There have been several studies indicating an association between type I diabetes and CD (12, 13, 16, 21, 29, 34, 35, 43, 44, 47, 48, 51, 53, 59, 61, 62, 66, 68, 71, 78, 80, 81, 83, 100, 106, 112, 114, 116). (Table 1). Clinically, the coexistence of CD and type I diabetes is difficult to ascertain since many type I diabetes patients may have asymptomatic or occult CD. The prevalence of CD in type I diabetes patients is 10 to 30 times that in normal population. It is in fact desirable that CD, in such a highly susceptible population, is recognized, since a gluten-free diet may result in (i) better control of diabetes and (ii) decreased frequency of insulin reactions. The disappearance of diabetic instability after the introduction of a gluten-free diet in such patients emphasizes the importance of the early recognition and identification of CD.

TABLE 1.

Incidence of CD in type I diabetes

Study group (yr) Insulin-dependent diabetes
No. tested No. positive % Positive
Savilahti et al. (1986) 152 9 3.5
Koletzko et al. (1988) 1,032 20 2.0
Gadd et al. (1992) 180 4 2.2
Rossi et al. (1993) 211 10 4.0
Sategna-Guidetti et al. (1994) 383 12 3.2
Rensch et al. (1996) 47 3 6.4
Calero et al. (1996) 141 4 2.85
Talal et al. (1997) 188 12 6.4
Vitoria et al. (1998) 93 6 6.45
Fraser-Reynolds (1998) 236 12 5.1
Aktay et al. (2000) 212 18 8.5
Total 2,894 110 3.8

There have been many studies performed to determine the incidence of CD coexisting with diabetes (12, 13, 16, 21, 29, 34, 35, 43, 44, 47, 48, 51, 53, 59, 61, 62, 66, 68, 71, 78, 80, 81, 83, 100, 106, 112, 113, 114, 116). An incidence of 2 to 8.5% has been reported, depending upon the diagnostic criteria used for CD. If the clinical and/or biopsy criteria are employed, this incidence of coexistence is on the low side, i.e., 2%. However, if serological criteria are used, incidences as high as 8 to 9% have been reported. This is obviously due to the fact that many cases of CD are asymptomatic and the gut morphological changes may be minimal and so cannot be recognized histologically.
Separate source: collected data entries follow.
(* ===== verification/PhysFacts.v ===== *)
(** * PhysFacts: splitting, merging and carving physical areas is invisible

    Every operation on [dmem_map] and [fmem_map] goes through
    [CarvePhysArea] and [MergeAdjacent]; the lemmas here say that both leave
    the memory the map describes as it is, and what [CarvePhysArea] isolates. *)

From S2P Require Import Prelude OrdMap MemTypes.

Implicit Types (m l r : PhysMap) (k lo y : Z) (a : PhysicalMemoryArea).

(** Bytes of the areas in a given state. *)
Definition dma_bytes (d : PhysicalMemoryType.t) (m : PhysMap) : Z :=
  bytes (fun a => bool_decide (p_dma a = d)) m.

Lemma phys_split_same lo l k a off r :
  0 < off < p_size a ->
  same_map lo (l ++ (k, a) :: r)
    (l ++ (k, p_with_size off a) ::
      (k + off, mkPhys (p_base a + off) (p_size a - off) (p_mtype a) (p_dma a)) :: r).
Proof.
  intros H.
  apply same_split; cbn; try lia; done.
Qed.

Lemma phys_Split_eq lo l k a off r :
  wf_from lo (l ++ (k, a) :: r) -> 0 < off < p_size a ->
  phys_Split (l ++ (k, a) :: r) k off =
    Done (k + off, l ++ (k, p_with_size off a) ::
      (k + off, mkPhys (p_base a + off) (p_size a - off) (p_mtype a) (p_dma a)) :: r).
Proof.
  intros Hwf Hoff.
  pose proof (wf_mid _ _ _ _ _ Hwf) as (Hl & ? & Hk & ? & ? & Hok & Hr & Hb & Ha & ?).
  cbn in *. unfold phys_Split. rewrite mlookup_mid by done. cbn.
  assert ((off <? p_size a) && (0 <? off) = true)%bool as -> by (split_cmp; lia || done). cbn.
  rewrite mset_mid by done. word_simpl. subst k.
  rewrite cons_middle, app_assoc, memplace_absent; [by rewrite <- app_assoc| |].
  - apply below_app. split; [eapply below_mono; [|exact Hb]; lia|].
    apply below_cons. split; [lia | by constructor].
  - apply Ha. lia.
Qed.

Lemma bytes_split P l k a a1 a2 k2 r :
  p_size a = p_size a1 + p_size a2 -> P a1 = P a -> P a2 = P a ->
  bytes P (l ++ (k, a1) :: (k2, a2) :: r) = bytes P (l ++ (k, a) :: r).
Proof. intros Hs H1 H2. rewrite !bytes_app. cbn. rewrite H1, H2, Hs. destruct (P a); lia. Qed.

(** What carving [addr, addr + size) out of the area that contains it does. *)
Definition carved (lo : Z) (m : PhysMap) (addr size : Z) (a : PhysicalMemoryArea) (tl m' : PhysMap) : Prop :=
  exists l r mid, m' = l ++ (addr, mid) :: r /\ (addr + size = p_base a + p_size a -> r = tl) /\
    p_base mid = addr /\ p_size mid = size /\ p_mtype mid = p_mtype a /\ p_dma mid = p_dma a /\
    same_map lo m m' /\ (forall d, dma_bytes d m' = dma_bytes d m).

Lemma CarvePhysArea_ok lo l k a r addr size :
  wf_from lo (l ++ (k, a) :: r) -> 0 < size -> k <= addr -> addr + size <= k + p_size a ->
  exists m', CarvePhysArea (l ++ (k, a) :: r) addr size = Done (addr, m') /\
    carved lo (l ++ (k, a) :: r) addr size a r m'.
Proof.
  intros Hwf Hsz Hlo Hhi.
  pose proof (wf_mid _ _ _ _ _ Hwf) as (Hl & ? & Hk & ? & ? & Hok & Hr & Hb & Ha & ?).
  cbn in Hk, H0, H1, Hok, Hr, Ha.
  unfold CarvePhysArea. rewrite mle_mid by (auto; apply Ha; lia). cbn [of_option obind].
  unfold GetEnd. word_simpl.
  assert ((addr <=? p_base a + p_size a) = true) as -> by (split_cmp; lia || done).
  assert ((p_base a <=? addr) = true) as -> by (split_cmp; lia || done). cbn [oassert obind].
  rewrite (proj2 (Z.leb_le _ _)) by lia. cbn [oassert obind].
  set (off := addr - p_base a).
  destruct (Z.eqb_spec (off + size) (p_size a)) as [He|He]; cbn [negb].
  - destruct (Z.eqb_spec off 0) as [Hz|Hz]; cbn [negb obind].
    + exists (l ++ (k, a) :: r). replace addr with k by lia. split; [done|].
      exists l, r, a. split_and!; try done; auto; lia.
    + rewrite (phys_Split_eq lo) by (auto; lia). replace (k + off) with addr by lia.
      eexists; split; [done|].
      eexists (l ++ [(k, p_with_size off a)]), r, _. rewrite <- app_assoc. cbn.
      split; [done|]. split_and!; cbn; auto; try lia.
      * pose proof (phys_split_same lo l k a off r ltac:(lia)) as HS.
        replace (k + off) with addr in * by lia. done.
      * intros d. apply bytes_split; cbn; auto; lia.
  - rewrite (phys_Split_eq lo) by (auto; lia). cbn [obind snd].
    pose proof (phys_split_same lo l k a (off + size) r ltac:(lia)) as HS.
    set (tl := (k + (off + size), _) :: r) in *.
    assert (forall d, dma_bytes d (l ++ (k, p_with_size (off + size) a) :: tl) =
                      dma_bytes d (l ++ (k, a) :: r)) as HB.
    { intros d. apply bytes_split; cbn; auto; lia. }
    destruct (Z.eqb_spec off 0) as [Hz|Hz]; cbn [negb].
    + replace addr with k by lia. eexists; split; [done|].
      exists l, tl, (p_with_size (off + size) a). split_and!; cbn; auto; lia.
    + rewrite (phys_Split_eq lo); [|by apply HS|cbn; lia].
      pose proof (phys_split_same lo l k (p_with_size (off + size) a) off tl ltac:(cbn; lia)) as HS2.
      cbn [p_base p_size p_mtype p_dma p_with_size] in *. replace (k + off) with addr in * by lia.
      eexists; split; [done|].
      eexists (l ++ [(k, _)]), tl, _. rewrite <- app_assoc. cbn.
      split; [done|]. split; [lia|]. cbn. split; [lia|]. split; [lia|]. split; [done|]. split; [done|]. split.
      * etransitivity; eassumption.
      * intros d. rewrite <- HB. apply bytes_split; cbn; auto; lia.
Qed.

Lemma phys_CanMergeWith_true a1 a2 :
  phys_CanMergeWith a1 a2 = true ->
  wadd (p_base a1) (p_size a1) = p_base a2 /\ p_mtype a1 = p_mtype a2 /\ p_dma a1 = p_dma a2.
Proof.
  unfold phys_CanMergeWith.
  destruct (Z.eqb_spec (wadd (p_base a1) (p_size a1)) (p_base a2)); [|done].
  destruct (Z.eqb_spec (p_mtype a1) (p_mtype a2)); [|done].
  destruct (bool_decide (p_dma a1 = p_dma a2)) eqn:E; [|done]. bool_prop. done.
Qed.

Lemma phys_merge_same lo l k k2 a1 a2 r :
  wf_from lo (l ++ (k, a1) :: (k2, a2) :: r) -> phys_CanMergeWith a1 a2 = true ->
  let a := p_with_size (wadd (p_size a1) (p_size a2)) a1 in
  k2 = k + p_size a1 /\ p_size a = p_size a1 + p_size a2 /\
  same_map lo (l ++ (k, a1) :: (k2, a2) :: r) (l ++ (k, a) :: r) /\
  (forall d, dma_bytes d (l ++ (k, a) :: r) = dma_bytes d (l ++ (k, a1) :: (k2, a2) :: r)).
Proof.
  intros Hwf Hc a.
  pose proof (wf_mid _ _ _ _ _ Hwf) as (Hl & ? & Hk & ? & ? & Hok & Hr & _).
  cbn in *. destruct Hr as (? & ? & ? & ? & ? & ?).
  apply phys_CanMergeWith_true in Hc as (Hb & Ht & Hd). word_simpl_in Hb.
  assert (p_size a = p_size a1 + p_size a2) as Hs by (cbn; by word_simpl).
  split; [lia|]. split; [done|]. split.
  - apply same_merge; cbn; auto; try lia; try done. cbn in Hs. intros. by rewrite Ht, Hd.
  - intros d. symmetry. apply bytes_split; auto. subst a; cbn. by rewrite Hd.
Qed.

Lemma phys_merge_next_ok lo l k a r :
  wf_from lo (l ++ (k, a) :: r) ->
  exists a1 r1, phys_merge_next (l ++ (k, a) :: r) k = Done (l ++ (k, a1) :: r1) /\
    p_size a <= p_size a1 /\ p_mtype a1 = p_mtype a /\ p_dma a1 = p_dma a /\
    same_map lo (l ++ (k, a) :: r) (l ++ (k, a1) :: r1) /\
    (forall d, dma_bytes d (l ++ (k, a1) :: r1) = dma_bytes d (l ++ (k, a) :: r)) /\
    (p_size a1 = p_size a /\ r1 = r \/ exists nk na, r = (nk, na) :: r1 /\ p_dma na = p_dma a).
Proof.
  intros Hwf. pose proof (wf_mid _ _ _ _ _ Hwf) as (_ & _ & _ & ? & _ & _ & Hr & Hb & Ha & _).
  cbn in H, Ha. unfold phys_merge_next. rewrite mlookup_mid by done. cbn [of_option obind].
  rewrite mnext_mid by (auto; apply Ha; lia). clear Ha.
  destruct r as [|[nk na] r]; cbn [head].
  - exists a, []. split_and!; try done. by left.
  - cbn in Hr. destruct (phys_CanMergeWith a na) eqn:Hc.
    + destruct (phys_merge_same lo l k nk a na r Hwf Hc) as (-> & Hs & HS & HB).
      rewrite mset_mid, merase_second by (auto; lia).
      eexists _, r. split; [done|]. split_and!; try done; [cbn in *; lia|].
      right. apply phys_CanMergeWith_true in Hc as (_ & _ & Hd). by exists (k + p_size a), na.
    + exists a, ((nk, na) :: r). split_and!; try done. by left.
Qed.

Lemma phys_merge_prev_ok lo l k a r :
  wf_from lo (l ++ (k, a) :: r) ->
  exists l1 k1 a1, phys_merge_prev (l ++ (k, a) :: r) k = Done (k1, l1 ++ (k1, a1) :: r) /\
    k1 <= k /\ k + p_size a = k1 + p_size a1 /\ p_mtype a1 = p_mtype a /\ p_dma a1 = p_dma a /\
    same_map lo (l ++ (k, a) :: r) (l1 ++ (k1, a1) :: r) /\
    (forall d, dma_bytes d (l1 ++ (k1, a1) :: r) = dma_bytes d (l ++ (k, a) :: r)).
Proof.
  intros Hwf. pose proof (wf_mid _ _ _ _ _ Hwf) as (_ & _ & Hk & ? & _ & _ & _ & Hb & _).
  cbn in Hk, H. unfold phys_merge_prev. rewrite mlookup_mid by done. cbn [of_option obind].
  destruct (exists_last_or_nil l) as [->|(l0 & [pk pa] & ->)].
  { cbn [app]. rewrite mprev_first. exists [], k, a. split_and!; try done; lia. }
  rewrite <- !app_assoc in *. cbn [app] in *.
  pose proof (wf_mid _ _ _ _ _ Hwf) as (_ & _ & _ & ? & _ & _ & Hr & Hpb & _).
  cbn in Hr, H0. rewrite mprev_mid by (auto; lia).
  destruct (phys_CanMergeWith pa a) eqn:Hc.
  - destruct (phys_merge_same lo l0 pk k pa a r Hwf Hc) as (Hkk & Hs & HS & HB).
    apply phys_CanMergeWith_true in Hc as (_ & Ht & Hd).
    rewrite mset_mid, merase_second by (auto; lia).
    eexists l0, pk, _. split; [done|]. split_and!; try done; cbn in *; lia.
  - exists (l0 ++ [(pk, pa)]), k, a. rewrite <- !app_assoc. cbn [app]. split_and!; try done; lia.
Qed.

(** [MergeAdjacent] returns the area that now holds [k], and changes nothing
    the map denotes. *)
Lemma phys_MergeAdjacent_ok lo l k a r :
  wf_from lo (l ++ (k, a) :: r) ->
  exists l' k' a' r', phys_MergeAdjacent (l ++ (k, a) :: r) k = Done (k', l' ++ (k', a') :: r') /\
    k' <= k /\ k + p_size a <= k' + p_size a' /\ p_mtype a' = p_mtype a /\ p_dma a' = p_dma a /\
    same_map lo (l ++ (k, a) :: r) (l' ++ (k', a') :: r') /\
    (forall d, dma_bytes d (l' ++ (k', a') :: r') = dma_bytes d (l ++ (k, a) :: r)) /\
    (k + p_size a = k' + p_size a' /\ r' = r \/ exists nk na, r = (nk, na) :: r' /\ p_dma na = p_dma a).
Proof.
  intros Hwf. unfold phys_MergeAdjacent.
  destruct (phys_merge_next_ok lo l k a r Hwf) as (a1 & r1 & -> & Hs1 & Ht1 & Hd1 & HS1 & HB1 & Hp).
  cbn [obind]. pose proof (sm_wf _ _ _ HS1 Hwf) as Hwf1.
  destruct (phys_merge_prev_ok lo l k a1 r1 Hwf1) as (l2 & k2 & a2 & -> & ? & ? & Ht2 & Hd2 & HS2 & HB2).
  exists l2, k2, a2, r1. split_and!; try congruence; try lia; try done.
  - by transitivity (l ++ (k, a1) :: r1).
  - destruct Hp as [[? ?]|?]; [left; split; [lia|done] | by right].
Qed.

(** ** Where physical areas begin

    [CarvePhysArea] asserts that the range it is asked for lies inside one
    area, so whether unmapping succeeds depends on where areas begin.  Carving
    adds only the two ends of its range, and [MergeAdjacent] removes an end
    again when both sides of it have the same attributes. *)

(** An area begins at [y]. *)
Section starts.
Context {A : Type}.
Implicit Types (e : A) (ms ls rs : list (Z * A)).

Definition starts ms (y : Z) : Prop := mlookup y ms <> None.

Lemma starts_nil y : ~ starts [] y.
Proof. unfold starts. cbn. tauto. Qed.

Lemma starts_cons k e ms y : starts ((k, e) :: ms) y <-> k = y \/ starts ms y.
Proof. unfold starts. cbn. destruct (Z.eqb_spec k y); intuition done. Qed.

Lemma starts_app ls rs y : starts (ls ++ rs) y <-> starts ls y \/ starts rs y.
Proof.
  induction ls as [|[k e] ls IH]; cbn [app].
  - pose proof (starts_nil y). tauto.
  - rewrite !starts_cons, IH. tauto.
Qed.

Lemma starts_mset k e ms y : starts (mset k e ms) y -> y = k \/ starts ms y.
Proof.
  induction ms as [|[k' e'] ms IH]; cbn.
  - rewrite starts_cons. intuition.
  - destruct (k <? k'); [rewrite starts_cons; intuition|].
    destruct (Z.eqb_spec k k'); rewrite !starts_cons; intuition.
Qed.

Lemma starts_memplace k e ms y : starts (memplace k e ms) y -> y = k \/ starts ms y.
Proof. unfold memplace. destruct (mlookup k ms); [by right|apply starts_mset]. Qed.

Lemma starts_malter f k ms y : starts (malter f k ms) y <-> starts ms y.
Proof.
  induction ms as [|[k' e'] ms IH]; cbn; [done|]. destruct (k' =? k); rewrite !starts_cons; intuition.
Qed.

End starts.

(** No area begins inside another one. *)
Lemma starts_outside lo l k a r y :
  wf_from lo (l ++ (k, a) :: r) -> starts (l ++ (k, a) :: r) y -> y <= k \/ k + p_size a <= y.
Proof.
  intros Hwf Hy. pose proof (wf_mid _ _ _ _ _ Hwf) as (_ & _ & _ & _ & _ & _ & _ & Hb & Ha & _). cbn in Ha.
  destruct (Z.le_gt_cases y k) as [|Hk]; [by left|]. destruct (Z.le_gt_cases (k + p_size a) y) as [|Hlt]; [by right|].
  exfalso. apply starts_app in Hy as [Hy|Hy].
  - apply Hy. rewrite <- (app_nil_r l). apply mlookup_absent; [|constructor]. eapply below_mono; [|exact Hb]. lia.
  - apply starts_cons in Hy as [Hy|Hy]; [lia|]. apply Hy. apply (mlookup_absent y []); [constructor|]. by apply Ha.
Qed.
These findings have been documented by the studies of Chorzelski et al. (13, 14), in which the sensitivity of morphological gut changes was enhanced either by the administration of an increase in dietary gluten content or by the taking of multiple biopsy samples. Serological tests, such as use of the endomysial antibody, are virtually 100% sensitive and specific for diagnosing both symptomatic and asymptomatic, but untreated CD, especially when performed in an established laboratory experienced in performing serological tests for CD (23, 25, 82).

The association between CD and type I diabetes could be explained by the sharing of a common genetic factor or by one of the diseases being a pathogenic consequence of the other. This question was addressed by Pocecco and Ventura (79), who evaluated 4,500 type I diabetes cases from 19 different centers in Italy. These authors identified “silent” CD cases in type I diabetes individuals by using celiac-specific serology, followed by a jejunal biopsy confirmation. They observed that their patients primarily fell into two categories: group I consisted of patients diagnosed with type I diabetes who were later diagnosed as “silent celiacs” and group II consisted of patients with prediagnosed CD that was later found to be complicated with type I diabetes. Group I included 88% of all dual-diagnosis cases with minimal gastrointestinal problems and who were 11 to 17 years of age at the diagnosis of CD. Group II included 12% dual-diagnostic cases; the mean age of the subjects at diagnosis was younger than that for group I (6 to 10 years), and these cases experienced maximum gastrointestinal symptoms. While increased severity of type I diabetes symptoms leads to its earlier diagnosis of insulin-dependent diabetes mellitus, the lack of severity of symptoms and repercussions of silent CD delays its diagnosis. These observations therefore suggest a lack of specific precedence for one of the diseases over the other. Since this is not the case, there is equal likelihood for CD to precede type I diabetes and vice versa.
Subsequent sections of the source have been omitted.